Bislang galt: Mehrstaatigkeit ist zu vermeiden. Das führt zu
einer großen bürokratischen Belastung der Behörden. So schiebt Berlin
einen Berg von über 40.000 Einbürgerungsanträgen vor sich her. Die
Einbürgerungs-BewerberInnen müssen sich im Einzelfall über Jahre hinweg
alle drei bis sechs Monate um die Aufgabe der alten Staatsangehörigkeit
in ihrem Heimatstaat bemühen; die Einbürgerungsbehörde muß diese
Bemühungen überprüfen und die rechtlich schwierige Entscheidung treffen,
ob Mehrstaatigkeit ausnahmsweise hingenommen werden kann.
Nach Aussage des nordrhein-westfälischen Innenministers könnte
etwa die Hälfte der Einbürgerungsanträge dort bereits entschieden sein,
müßte nicht umständlich Mehrstaatigkeit vermieden werden. Hinzu kommt:
Länder wie der Iran verzögern willkürlich die Entlassung ihrer
BürgerInnen aus der alten Staatsbürgerschaft. Die Folge: Diese Menschen
müssen in Deutschland unendliche Prozeduren durchlaufen, bis sie die
deutsche Staatsangehörigkeit bekommen.
Mehrstaatigkeit privilegiert nicht. Sie benachteiligt nicht
und führt nicht zu mangelnder Loyalität. Die Zahl der
Mehrfachstaatsangehörigen wird bereits heute auf weit über 2 Millionen
geschätzt. So hat ein großer Teil der AussiedlerInnen die "alte" (z.B.
russische) Staatsangehörigkeit behalten.
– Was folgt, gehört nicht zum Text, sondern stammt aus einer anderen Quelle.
Lemma XGBoost_predict_closed series days :
  exists trend v,
    pure_ (XGBoostModel.calculateTrend series) trend
    /\ pure_ (XGBoostModel.calculateVolatility series) v
    /\ ar_model (XGBoostModel.predict series days) series days
         (XGBoost_factor trend v)
    /\ (forall ps, series = prices_of ps -> Forall (fun p => 0 < p)%R ps ->
        finite_factor (XGBoost_factor trend v)).
Proof.
  destruct (XGBoost_calculateTrend_pure series) as (t & Ht & Hft).
  destruct (XGBoost_calculateVolatility_pure series) as (v & Hv & Hfv).
  exists t, v. repeat split; try assumption.
  - intros w. unfold XGBoostModel.predict.
    run_pure get_last. run_pure Hv. run_pure Ht.
    unfold bind.
    rewrite (ar_loop (XGBoost_factor t v)).
    unfold ret. rewrite after_model_loop. cbn [after_model seed cursor].
    rewrite Nat.add_0_r. reflexivity.
  - intros ps E Hpos i r.
    destruct (isFinite_Fin _ (Hft ps E Hpos)) as (t' & ->).
    destruct (isFinite_Fin _ (Hfv ps E Hpos)) as (v' & ->).
    unfold XGBoost_factor. js_eval. rewrite div_Fin by lra. reflexivity.
Qed.

Lemma BERT_predict_closed series days :
  exists trend,
    pure_ (BERTModel.calculateTrend series) trend
    /\ ar_model (BERTModel.predict series days) series days (BERT_factor trend)
    /\ (forall ps, series = prices_of ps -> Forall (fun p => 0 < p)%R ps ->
        finite_factor (BERT_factor trend)).
Proof.
  destruct (BERT_calculateTrend_pure series) as (t & Ht & Hft).
  exists t. repeat split; try assumption.
  - intros w. unfold BERTModel.predict.
    run_pure get_last. run_pure Ht.
    unfold bind.
    rewrite (ar_loop (BERT_factor t)).
    unfold ret. rewrite after_model_loop. cbn [after_model seed cursor].
    rewrite Nat.add_0_r. reflexivity.
  - intros ps E Hpos i r.
    destruct (isFinite_Fin _ (Hft ps E Hpos)) as (t' & ->).
    reflexivity.
Qed.

Lemma mapM_random {A : Type} (g : number -> number) (xs : list A) :
  forall w,
    mapM (fun _ => r <- Math_random ;; ret (g r)) xs w
    = Ok (map (fun k => g (Fin (seed w (cursor w + k)%nat)))
              (seq 0 (List.length xs)))
         (mkWorld (seed w) (cursor w + List.length xs) (oob w)).
Proof.
  induction xs as [| x xs IH]; intros w.
  - simpl. unfold ret. rewrite Nat.add_0_r, world_eta. reflexivity.
  - cbn [mapM List.length]. unfold bind at 1 2. unfold Math_random at 1.
    unfold ret at 1. unfold bind at 1. rewrite IH. cbn [seed cursor oob].
    unfold ret. f_equal.
    + cbn [seq map]. rewrite Nat.add_0_r. f_equal.
      rewrite <- seq_shift, map_map. apply map_ext. intros k.
      do 2 f_equal. f_equal. lia.
    + f_equal. lia.
Qed.

Lemma mapM_ret {A B : Type} (b : B) (xs : list A) :
  pure_ (mapM (fun _ => ret b) xs) (map (fun _ => b) xs).
Proof.
  induction xs as [| x xs IH]; [apply pure_ret |].
  cbn [mapM map]. eapply pure_bind; [apply pure_ret |].
  eapply pure_bind; [exact IH | apply pure_ret].
Qed.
Es ist eine Beleidigung dieser
Doppelstaater, wenn ihnen jetzt die Union Illoyalität zum deutschen
Staat vorwirft und sie als Sicherheitsrisiko einstuft, weil sie ihre
zweite Staatsangehörigkeit behalten haben. Schließlich entsteht
Mehrstaatigkeit z.B. auch dadurch, daß eine deutsche Familie für einige
Jahre in die USA zieht, dort Kinder geboren werden und dann diese
Familie nach Deutschland zurückkehrt. Nach deutschen Recht haben die in
den USA geborenen Kinder dann die deutsche Staatsangehörigkeit, nach
amerikanischem Recht erhalten sie durch Geburt in den USA die
amerikanische.
In Deutschland haben Menschen mit doppelter
Staatsangehörigkeit die gleichen Rechte und Pflichten wie andere
Deutsche. Sie werden nicht privilegiert. Ob sie in einem anderen Land
wählen dürfen, ist Entscheidung des betreffenden Landes und berührt die
Rechtslage hier nicht. Da auch in anderen Ländern zumeist das
Wohnsitzprinzip für den Erhalt staatlicher Leistungen gilt, kann niemand
in zwei Staaten gleichzeitig eine Rente oder Leistungen der
Sozialversicherung beziehen. Und es gibt Abkommen, die eine Verdoppelung
von Rechten und Pflichten (z.B. Wehrpflicht) unterbinden.
Ein Blick über die Grenzen
Die Reform des Staatsangehörigkeitsrechts gleicht die
Rechtlage in der BRD an die Entwicklung in Europa an.
In Großbritannien geborene Kinder erhalten die
britische Staatsangehörigkeit, wenn die Eltern über eine unbefristete
Aufenthaltserlaubnis verfügen. Das Problem einer zweiten oder dritten
Generation von "Inländern mit ausländischem Paß" gibt es daher dort
nicht. Bei der Einbürgerung spielt die Aufgabe der bisherigen
Staatsangehörigkeit keine Rolle.
Ein in Frankreich geborenes Kind erhält spätestens mit der
Volljährigkeit automatisch die französische Staatsangehörigkeit. Die
Frage der Mehrstaatigkeit ist beim Erwerb der französischen
Staatsangehörigkeit unerheblich.
In Belgien und in den Niederlanden geborene Kinder
erhalten mit der Geburt die belgische bzw. niederländische
Staatsangehörigkeit, wenn seine Eltern im Inland geboren wurden. In
Belgien ist Mehrstaatigkeit kein Problem. Die Niederlande sind 1993 vom
Prinzip der Vermeidung von Mehrstaatigkeit abgewichen und haben auch bei
der Einbürgerung Mehrstaatigkeit hingenommen - mit Erfolg: Allein 1995
wurden 18% aller TürkenInnen eingebürgert. In Deutschland betrug die
Einbürgerungsquote nicht einmal zwei Prozent.